Sentenza 18 febbraio 1999
Massime • 1
In tema di giudizio pretorile, essendo il termine di giorni 15, entro il quale l'imputato può chiedere di avvalersi dei riti alternativi, ricompreso entro il maggior termine (dilatorio, ma previsto a pena di decadenza)di giorni 45 -che deve intercorrere tra la notifica del decreto di citazione a giudizio e la data fissata per la celebrazione del dibattimento- la sospensione prevista dall'art 1 della legge 17.12.1997 n. 434 (Interventi urgenti a favore delle zone colpite da ripetuti eventi sismici nelle regioni Marche ed Umbria) comporta che non può farsi luogo alla celebrazione del giudizio ordinario fin quando non sia stata consumata la predetta facoltà riconosciuta all'imputato e sottoposta , appunto, a sospensione ai sensi della legge citata. (Nella fattispecie, la Corte ha rigettato il ricorso del PM, che aveva impugnato l'ordinanza dibattimentale del pretore, con la quale era stata dichiarata la nullità del decreto di citazione a giudizio dell'imputato per mancato rispetto del termine di cui all'art 555 comma 3 cod. proc. pen., avendo il giudice di merito ritenuto operante la sospensione di cui alla legge sopra indicata).
Commentario • 1
- 1. Doveri dei giornalisti, diritto di cronaca (in particolare giudiziaria) e di criticaAccesso limitatoFranco Abruzzo · https://www.altalex.com/ · 4 gennaio 2005
Sul provvedimento
| Citazione : | Cass. pen., sez. V, sentenza 18/02/1999, n. 853 |
|---|---|
| Giurisdizione : | Corte di Cassazione |
| Numero : | 853 |
| Data del deposito : | 18 febbraio 1999 |
Testo completo
Composta dagli Ill.mi Sigg.ri Magistrati: Camera di consiglio
Dott. Giuseppe CONSOLI Presidente del 18/2/1999
1. Dott. Guido IETTI Consigliere SENTENZA
2. " Alfonso MALINCONICO " N. 853
3. " Carlo COGNETTI " REGISTRO GENERALE
4. " Andrea COLONNESE " N. 32154/98
ha pronunciato la seguente:
S E N T E N Z A
sul ricorso proposto dal Procuratore della Repubblica presso la Pretura Circondariale di Perugia avverso l'ordinanza emessa dal ET di Perugia in data 1.4.1998, nel procedimento
contro
PI LU e RC IN;
Sentita la relazione fatta dal Consigliere dr.
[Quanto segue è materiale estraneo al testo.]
Definition error_value (error : string) : value :=
  VObj ((λ kv, (kv.1, VStr kv.2)) <$> errorDetails (VObj [("message", VStr error)])).
(** [{ ...v, ...data }] *)
Definition spread (v : value) (data : list (string * value)) : value := foldl (λ v kv, set_prop v kv.1 kv.2) v data.
Definition compact_health (p : compact_process) (data : list (string * value)) (now : string * value)
    : eff budget_world value :=
  left ← remaining;
  gap ← get_state "coverageGap";
  missed ← get_state "missedRequestIds";
  blocked ← get_state "budgetBlocked";
  review ← get_state "reviewRequestIds";
  mret (spread (VObj [
    ("mode", VStr ("compact-" +:+ cx_mode p)); ("instanceId", VStr (cx_instanceId p));
    ("coordinator", VStr (coordinator (cx_identity p))); ("budgetRemainingWei", VStr (print_int left));
    ("coverageGap", gap); ("missedRequestIds", nullish missed (VArr []));
    ("budgetBlocked", VBool (truthy blocked)); ("reviewRequestIds", nullish review (VArr []))]) (data ++ [now])).
Definition write_compact_health (p : compact_process) (data : list (string * value)) : eff (loop_world worker_world) unit :=
  w ← eff_get;
  record ← in_loop (on_archive_budget (compact_health p data (updated_at wk_calls (lw_world w))));
  write_health (cx_healthPath p) record.

Definition compactLoopTurn (p : compact_process) : eff (loop_world worker_world) bool :=
  eff_catch
    ('(okay, stats) ← in_loop (compactTurn p);
     _ ← write_compact_health p (("status", VStr (if (okay : bool) then "healthy" else "unhealthy")) :: stats);
     mret (cx_once p))
    (λ error,
     _ ← write_compact_health p [("status", VStr "unhealthy"); ("error", error_value error)];
     if cx_once p then eff_throw error else mret false).
Fixpoint compactLoop (p : compact_process) (turns : nat) : eff (loop_world worker_world) bool :=
  match turns with
  | O => mret false
  | S turns => stopped ← compactLoopTurn p; if (stopped : bool) then mret true else compactLoop p turns
  end.

(** [main]; whether the loop has ended. *)
Definition runCompact (o : value) (turns : nat) : eff (loop_world worker_world) bool :=
  p ← in_loop (compactStart o); compactLoop p turns.
End process.

(** ** The archiver: what it calls and what it has

    The fallback provider, and ethers' [store.populateTransaction]. *)
Class FallbackArchive := {
  fa_storedHash : nat → list string → string → string → result string;
  fa_balance : nat → list string → string → result Z;
  fa_populate : string → string → result value
}.
(** What [sendPostgresTransaction] is given. *)
Record archive_send := {
  az_transaction : value; az_maxGasPrice : Z; az_timeoutMs : Z; az_maximumAttempts : Z; az_requestId : string;
  az_kind : string; az_beforeBroadcast : reservation → eff cycle_world unit
}.
Record archiver_process := {
  ax_manifest : archive_manifest; ax_instanceId : string; ax_providers : list string; ax_relayer : string;
  ax_identity : operator_identity; ax_after : Z; ax_maximumGasPrice : Z; ax_healthPath : value; ax_once : bool
}.

Section archiver_main.
Context `{Ethers, UrlApi, StateFile, ArchiveRpc, ClockApi, ReadinessApi, DatabaseSetup, FallbackArchive}.
Context (e : environment) (files : file_system) (process_name : string).
Context (sendPostgres : archive_send → eff cycle_world unit).

(** ** The start *)

Record archiver_settings := { at_after : Z; at_maximumGasPrice : Z; at_manifest : value }.
Definition integer_within (v : value) (minimum maximum : Z) (message : string) : result Z :=
  match to_number v with
  | Some z => _ ← require ((minimum <=? z) && (z <=? maximum)) message; Ok z
  | None => Throw message
  end.
Definition archiverSettings (o : value) : result archiver_settings :=
  let option k fallback := match prop_opt o k with VUndef => VStr fallback | v => v end in
  _ ← require (truthy (prop_opt o "manifest") && truthy (prop_opt o "state") && truthy (prop_opt o "health-file")
               && all_digits (to_str (if truthy (prop_opt o "maximum-total-fee-wei") then prop_opt o "maximum-total-fee-wei" else VStr "")))
        "manifest, state, health-file, and explicit maximum-total-fee-wei are required";
  manifest ← read_json files (to_str (prop_opt o "manifest"));
  format ← prop manifest "format";
  _ ← require (strict_eq format (VStr "robinhood-proof-vrf-deployment/v1")
               && bool_decide (to_number (prop_opt manifest "chainId") = Some 46630))
        "archiver release is restricted to a Robinhood testnet deployment manifest";
  maximumGasPrice ← to_bigint (option "maximum-gas-price-wei" "15000000");
  after ← integer_within (option "archive-after-blocks" "32") 2 64 "archive-after-blocks must be 2..64";
  _ ← integer_within (option "poll-ms" "1000") 250 2000 "poll-ms must be 250..2000";
  _ ← require (0 <? maximumGasPrice) "maximum gas price must be positive";
  Ok {| at_after := after; at_maximumGasPrice := maximumGasPrice; at_manifest := manifest |}.

Definition checkArchiverCode (manifest : value) (p name : string) : eff nat unit :=
  address ← eff_lift (a ← contract_field manifest name "address"; from_option_or TYPE_ERROR (as_string a));
  code ← call (λ n, rd_code n p address);
  expected ← eff_lift (contract_field manifest name "runtimeCodeHash");
  eff_require (strict_eq (VStr (keccak256 code)) expected) ("archiver " +:+ name +:+ " code mismatch").
Definition checkArchiverEndpoint (manifest : value) (p : string) : eff nat unit :=
  chain ← call (λ n, rd_chainId n p);
  _ ← eff_require (chain =? 46630) "archiver RPC chain mismatch";
  _ ← eff_forM (checkArchiverCode manifest p) ["coordinator"; "blockhashStore"];
  coordinator ← eff_lift (a ← contract_field manifest "coordinator" "address"; from_option_or TYPE_ERROR (as_string a));
  store ← call (λ n, rd_text n p coordinator "blockhashStore");
  store ← eff_lift (checked_address (Ok (VStr store)));
  expected ← eff_lift (checked_address (contract_field manifest "blockhashStore" "address"));
  eff_require (bool_decide (store = expected)) "archiver store mismatch".

Definition archiverStart (o : value) : eff cycle_world archiver_process :=
  s ← eff_lift (archiverSettings o);
  let manifest := at_manifest s in
  secret ← eff_lift (readSecret e "VRF_RPC_URLS" true);
  providers ← eff_lift (normalizeRpcUrls (secret_value secret)
    {| minimum := 2; label := "independent archiver"; allowSharedOrigin := false |});
  _ ← on_calls (eff_forM (checkArchiverEndpoint manifest) providers);
  key ← eff_lift (readSecret e "VRF_TX_PRIVATE_KEY" true);
  relayer ← eff_lift (wallet_address (default "" key));
  address ← eff_lift (contract_field manifest "coordinator" "address");
  coordinator ← eff_lift (to_lower address);
  keyHash ← eff_lift (k ← prop manifest "keyHash"; to_lower k);
  let identity := VObj [("chainId", VStr "46630"); ("coordinator", VStr coordinator);
                        ("relayer", VStr (lower relayer)); ("keyHash", VStr keyHash)] in
  maximumWei ← eff_lift (to_bigint (prop_opt o "maximum-total-fee-wei"));
  _ ← on_budget (openBudget e (to_str (prop_opt o "state")) identity maximumWei);
  database ← eff_lift (readSecret e "VRF_DATABASE_URL" true);
  blockNumber ← eff_lift (b ← contract_field manifest "coordinator" "blockNumber";
                          from_option_or "deploymentBlock is outside the JavaScript safe integer range" (to_number b));
  i ← eff_lift (normalizeIdentity {| chainId := "46630"; coordinator := coordinator; keyHash := keyHash;
                                    deploymentBlock := blockNumber |});
  _ ← on_calls (call (λ n, ds_connect n (default "" database)));
  mret {| ax_manifest := {| am_coordinator := text_of address; am_blockNumber := blockNumber;
                            am_keyHash := text_of (prop_opt manifest "keyHash");
                            am_blockhashStore := text_of (contract_of manifest "blockhashStore" "address") |};
          ax_instanceId := "archiver:" +:+ process_name; ax_providers := providers; ax_relayer := relayer;
          ax_identity := i; ax_after := at_after s; ax_maximumGasPrice := at_maximumGasPrice s;
          ax_healthPath := prop_opt o "health-file"; ax_once := truthy (prop_opt o "once") |}.

(** ** Sending *)

Definition ARCHIVER_FLOOR : Z := 2000000000000000.
Definition sendArchive (p : archiver_process) (o : archive_order) : eff cycle_world unit :=
  let m := ax_manifest p in
  stored ← on_calls (call (λ n, fa_storedHash n (ax_providers p) (am_blockhashStore m) (ao_requestBlock o)));
  if negb (bool_decide (stored = ZERO)) then mret tt
  else
    balance ← on_calls (call (λ n, fa_balance n (ax_providers p) (ax_relayer p)));
    _ ← eff_require (ARCHIVER_FLOOR <=? balance) "ArchiverRelayerBalanceFloor";
    transaction ← eff_lift (fa_populate (am_blockhashStore m) (ao_requestBlock o));
    sendPostgres {|
      az_transaction := transaction; az_maxGasPrice := Z.min (ao_maxGasPriceWei o) (ax_maximumGasPrice p);
      az_timeoutMs := 5000; az_maximumAttempts := 1; az_requestId := ao_requestId o;
      az_kind := "independent-blockhash-archive"; az_beforeBroadcast := λ r, on_budget (reserve r) |}.

(** ** The loop *)

Definition archive_errors (errors : list (string * list (string * string))) : value :=
  VArr ((λ e, VObj [("requestId", VStr e.1); ("error", VObj ((λ kv, (kv.1, VStr kv.2)) <$> e.2))]) <$> errors).
(** [stats] and the state of the budget, as a record. *)
Definition archiver_health (p : archiver_process) (s : archive_stats) (now : string * value) : eff budget_world value :=
  gap ← get_state "coverageGap";
  blocked ← get_state "budgetBlocked";
  missed ← get_state "missedRequestIds";
  left ← remaining;
  let healthy := (as_missedWindow s =? 0) && bool_decide (as_errors s = []) && negb (truthy gap) && negb (truthy blocked)
                 && negb (has_items missed) && (0 <? left) in
  mret (VObj [
    ("status", VStr (if healthy then "healthy" else "unhealthy")); ("mode", VStr "independent-archiver");
    ("instanceId", VStr (ax_instanceId p)); ("coordinator", VStr (coordinator (ax_identity p)));
    ("keyHash", VStr (keyHash (ax_identity p))); ("head", VNum (as_head s)); ("cursor", VNum (as_cursor s));
    ("pending", VNum (as_pending s)); ("archived", VNum (as_archived s)); ("protected", VNum (as_protected s));
    ("missedWindow", VNum (as_missedWindow s)); ("errors", archive_errors (as_errors s));
    ("budgetRemainingWei", VStr (print_int left)); ("coverageGap", gap); ("budgetBlocked", VBool (truthy blocked));
    ("missedRequestIds", if truthy missed then missed else VArr []); now]).
Definition archiver_problem (p : archiver_process) (error : string) (now : string * value) : value :=
  VObj [("status", VStr "unhealthy"); ("mode", VStr "independent-archiver"); ("instanceId", VStr (ax_instanceId p));
        ("error", error_value error); now].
Cognetti;
Lette le conclusioni del P.M. con le quali chiede il rigetto del ricorso;
osserva:
SVOLGIMENTO DEL PROCESSO
Con ordinanza dibattimentale in data 1.4.1998, il ET di Perugia dichiarava la nullità del decreto di citazione a giudizio nei confronti di PI LU e RC IN per mancato rispetto del termine di cui all'art. 555, terzo comma, c.p.p. in relazione al D.L. n. 364 del 1997 che disponeva la sospensione dei termini nelle regioni terremotate.
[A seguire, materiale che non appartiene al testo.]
Lemma archiver_process_sound_witness :
  archiver_run.1 = Ok true ∧ option_map (λ r, prop_opt r "status") (lw_health archiver_run.2) = Some (VStr "healthy") ∧
  ∃ order p start, cw_orders (lw_world archiver_run.2) = [order] ∧ archiver_started archiver_files archiver_options p ∧
    warranted (ax_providers p) (ax_manifest p) (ax_after p) start (cw_calls (lw_world archiver_run.2)) order.
Proof.
  assert ((archiver_run.1, (length (cw_orders (lw_world archiver_run.2)),
    option_map (λ r, prop_opt r "status") (lw_health archiver_run.2))) = (Ok true, (1%nat, Some (VStr "healthy")))) as Hr by vm_refl.
  destruct archiver_run as [r w'] eqn:E. injection Hr as Hr Hk Hh. cbn [fst snd] in *.
  destruct (archiver_process_sound _ _ _ _ archiver_send_none _ _ _ _ _ E) as (new & Enew & Hnew).
  change (cw_orders (lw_world archiver_world)) with (@nil archive_order) in Enew. cbn [app] in Enew. rewrite Enew in Hk.
  destruct new as [|order [|]]; [discriminate Hk| |discriminate Hk].
  destruct Hnew as [[=]|(p & start & Hstarted & Hw)].
  split; [exact Hr|]. split; [exact Hh|]. exists order, p, start. split; [exact Enew|]. split; [exact Hstarted|].
  exact (Forall_inv Hw).
Defined.
End archiver_samples.
(** The journal in memory and on disk, whether its temporary file is there, the writes
    and calls so far, and what was broadcast for which step. *)
Record release_world := {
  rw_memory : release_journal; rw_file : option release_journal; rw_temp : bool;
  rw_writes : nat; rw_calls : nat; rw_broadcasts : list (string * bytes)
}.
Definition keep_memory (j : release_journal) : eff release_world unit :=
  eff_modify (λ w, {| rw_memory := j; rw_file := rw_file w; rw_temp := rw_temp w; rw_writes := rw_writes w;
                      rw_calls := rw_calls w; rw_broadcasts := rw_broadcasts w |}).
Definition asks {A} (f : nat → result A) : eff release_world A := λ w,
  (f (rw_calls w),
   {| rw_memory := rw_memory w; rw_file := rw_file w; rw_temp := rw_temp w; rw_writes := rw_writes w;
      rw_calls := S (rw_calls w); rw_broadcasts := rw_broadcasts w |}).
(** What a reader of the file finds. *)
Definition reread_journal (j : release_journal) : release_journal := {|
  rj_identity := reread (rj_identity j); rj_maximumWei := rj_maximumWei j; rj_reservedWei := rj_reservedWei j;
  rj_transactions := rj_transactions j |}.
Definition unsafe_file (m : file_metadata) : bool :=
  negb (isFile m) || isSymbolicLink m || negb (Z.land (mode m) 63 =? 0).

Section sender.
Context `{Ethers, ReleaseDisk, ReleaseRpc}.

(** [durableJson(this.journalPath, this.journal)] *)
Definition durableJson : eff release_world unit := λ w,
  let ends temp file := {|
    rw_memory := rw_memory w; rw_file := file; rw_temp := temp; rw_writes := S (rw_writes w);
    rw_calls := rw_calls w; rw_broadcasts := rw_broadcasts w |} in
  let written := Some (reread_journal (rw_memory w)) in
  if bool_decide (is_Some (rw_file w)) && unsafe_file (disk_metadata (rw_writes w))
  then (Throw "unsafe release journal path", ends (rw_temp w) (rw_file w))
  else if rw_temp w then (Throw "EEXIST: file already exists", ends true (rw_file w))
  else match disk_write (rw_writes w) with
       | NotOpened => (Throw "EIO", ends false (rw_file w))
       | TempLeft => (Throw "EIO", ends true (rw_file w))
       | Renamed => (Throw "EIO", ends false written)
       | Synced => (Ok tt, ends false written)
       end.

(** The constructor. *)
Definition first_journal (identity : value) (maximumWei : Z) : release_journal := {|
  rj_identity := identity; rj_maximumWei := print_int maximumWei; rj_reservedWei := 0; rj_transactions := [] |}.
Definition openSender (identity : value) (maximumWei : Z) : eff release_world unit :=
  w ← eff_get;
  _ ← eff_require (negb (bool_decide (is_Some (rw_file w)) && unsafe_file (disk_metadata (rw_writes w))))
        "unsafe release journal permissions";
  let journal := default (first_journal identity maximumWei) (rw_file w) in
  _ ← keep_memory journal;
  eff_require (bool_decide (json_text (rj_identity journal) = json_text identity)
               && bool_decide (rj_maximumWei journal = print_int maximumWei)) "release journal identity mismatch".

Definition fingerprint_of (request : release_request) : string :=
  keccak256 (abi_encode ["address"; "bytes"; "uint256"]
    [VStr (default ZERO_ADDRESS (rq_to request)); VStr (hexlify (default [] (rq_data request)));
     VBig (default 0 (rq_value request))]).

(** [this.journal.transactions[name] = item] *)
Definition set_item (name : string) (item : release_item) (j : release_journal) : release_journal := {|
  rj_identity := rj_identity j; rj_maximumWei := rj_maximumWei j; rj_reservedWei := rj_reservedWei j;
  rj_transactions := assoc_set name item (rj_transactions j) |}.
Definition add_reserved (cost : Z) (j : release_journal) : release_journal := {|
  rj_identity := rj_identity j; rj_maximumWei := rj_maximumWei j; rj_reservedWei := rj_reservedWei j + cost;
  rj_transactions := rj_transactions j |}.
Definition item_of (name : string) (j : release_journal) : option release_item := assoc name (rj_transactions j).

(** [l.reduce((a, b) => a > b ? a : b)] *)
Definition greatest (l : list Z) : result Z :=
  match l with [] => Throw TYPE_ERROR | x :: l => Ok (foldl Z.max x l) end.

Section steps.
Context (providers : list string) (maximumWei : Z).
Definition of_all {A} (f : nat → string → result A) : eff release_world (list A) :=
  mapM (λ p, asks (λ n, f n p)) providers.

(** A step that was not signed yet. *)
Definition signStep (name fingerprint : string) (request : release_request) : eff release_world release_item :=
  networks ← of_all rl_chainId;
  _ ← eff_lift (forM_ (λ n, z ← to_bigint n; require (z =? 46630) "release restricted to chain 46630") networks);
  nonces ← of_all (λ n p, rl_pendingNonce n p rl_address);
  _ ← eff_require (forallb (λ n, strict_eq n (default VUndef (head nonces))) nonces) "release nonce disagreement";
  prices ← of_all (λ n p, price ← rl_gasPrice n p; to_bigint price);
  gasPrice ← eff_lift (greatest prices);
  _ ← eff_require ((0 <? gasPrice) && (gasPrice <=? 15000000)) "release gas price cap exceeded";
  estimates ← of_all (λ n p, rl_estimateGas n p request rl_address gasPrice);
  estimate ← eff_lift (greatest estimates);
  let gasLimit := Z.quot (estimate * 125) 100 in
  let maximumCost := gasLimit * gasPrice + default 0 (rq_value request) in
  w ← eff_get;
  _ ← eff_require (rj_reservedWei (rw_memory w) + maximumCost <=? maximumWei) "release total budget exceeded";
  balances ← of_all (λ n p, rl_balance n p rl_address);
  _ ← eff_require (forallb (λ b, maximumCost <=? b) balances) "release wallet balance insufficient";
  nonce ← eff_lift (to_bigint (default VUndef (head nonces)));
  raw ← eff_lift (rl_sign request nonce gasLimit gasPrice);
  let item := {| ri_fingerprint := fingerprint; ri_nonce := nonce; ri_raw := raw; ri_hash := keccak256 raw;
                 ri_maximumCostWei := maximumCost; ri_mined := None |} in
  w ← eff_get;
  _ ← keep_memory (add_reserved maximumCost (set_item name item (rw_memory w)));
  _ ← durableJson;
  mret item.

Definition broadcast_step (name : string) (p : string) (raw : bytes) : eff release_world unit := λ w,
  (rl_broadcast (rw_calls w) p raw,
   {| rw_memory := rw_memory w; rw_file := rw_file w; rw_temp := rw_temp w; rw_writes := rw_writes w;
      rw_calls := S (rw_calls w); rw_broadcasts := rw_broadcasts w ++ [(name, raw)] |}).

(** [evidence.some(...)] *)
Definition differs_from (receipt : release_receipt) (r : value) : result bool :=
  if negb (truthy r) || negb (strict_eq (prop_opt r "blockHash") (VStr (rel_blockHash receipt))) then Ok true
  else
    status ← to_bigint (prop_opt r "status");
    if negb (status =? 1) then Ok true
    else gasUsed ← to_bigint (prop_opt r "gasUsed"); Ok (negb (gasUsed =? rel_gasUsed receipt)).
Definition evidence_agrees (receipt : release_receipt) (evidence : list value) : result unit :=
  forM_ (λ r, bad ← differs_from receipt r; require (negb bad) "release receipt disagreement") evidence.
Avverso la suddetta ordinanza ha proposto ricorso per cassazione il Procuratore della Repubblica, il quale deduce l'abnormità del provvedimento impugnato in quanto la sospensione dei termini di cui al decreto suddetto non si applica ai termini dilatori quali sono quelli a comparire.
MOTIVI DELLA DECISIONE
Il ricorso, per quanto concerne RC IN, non merita accoglimento.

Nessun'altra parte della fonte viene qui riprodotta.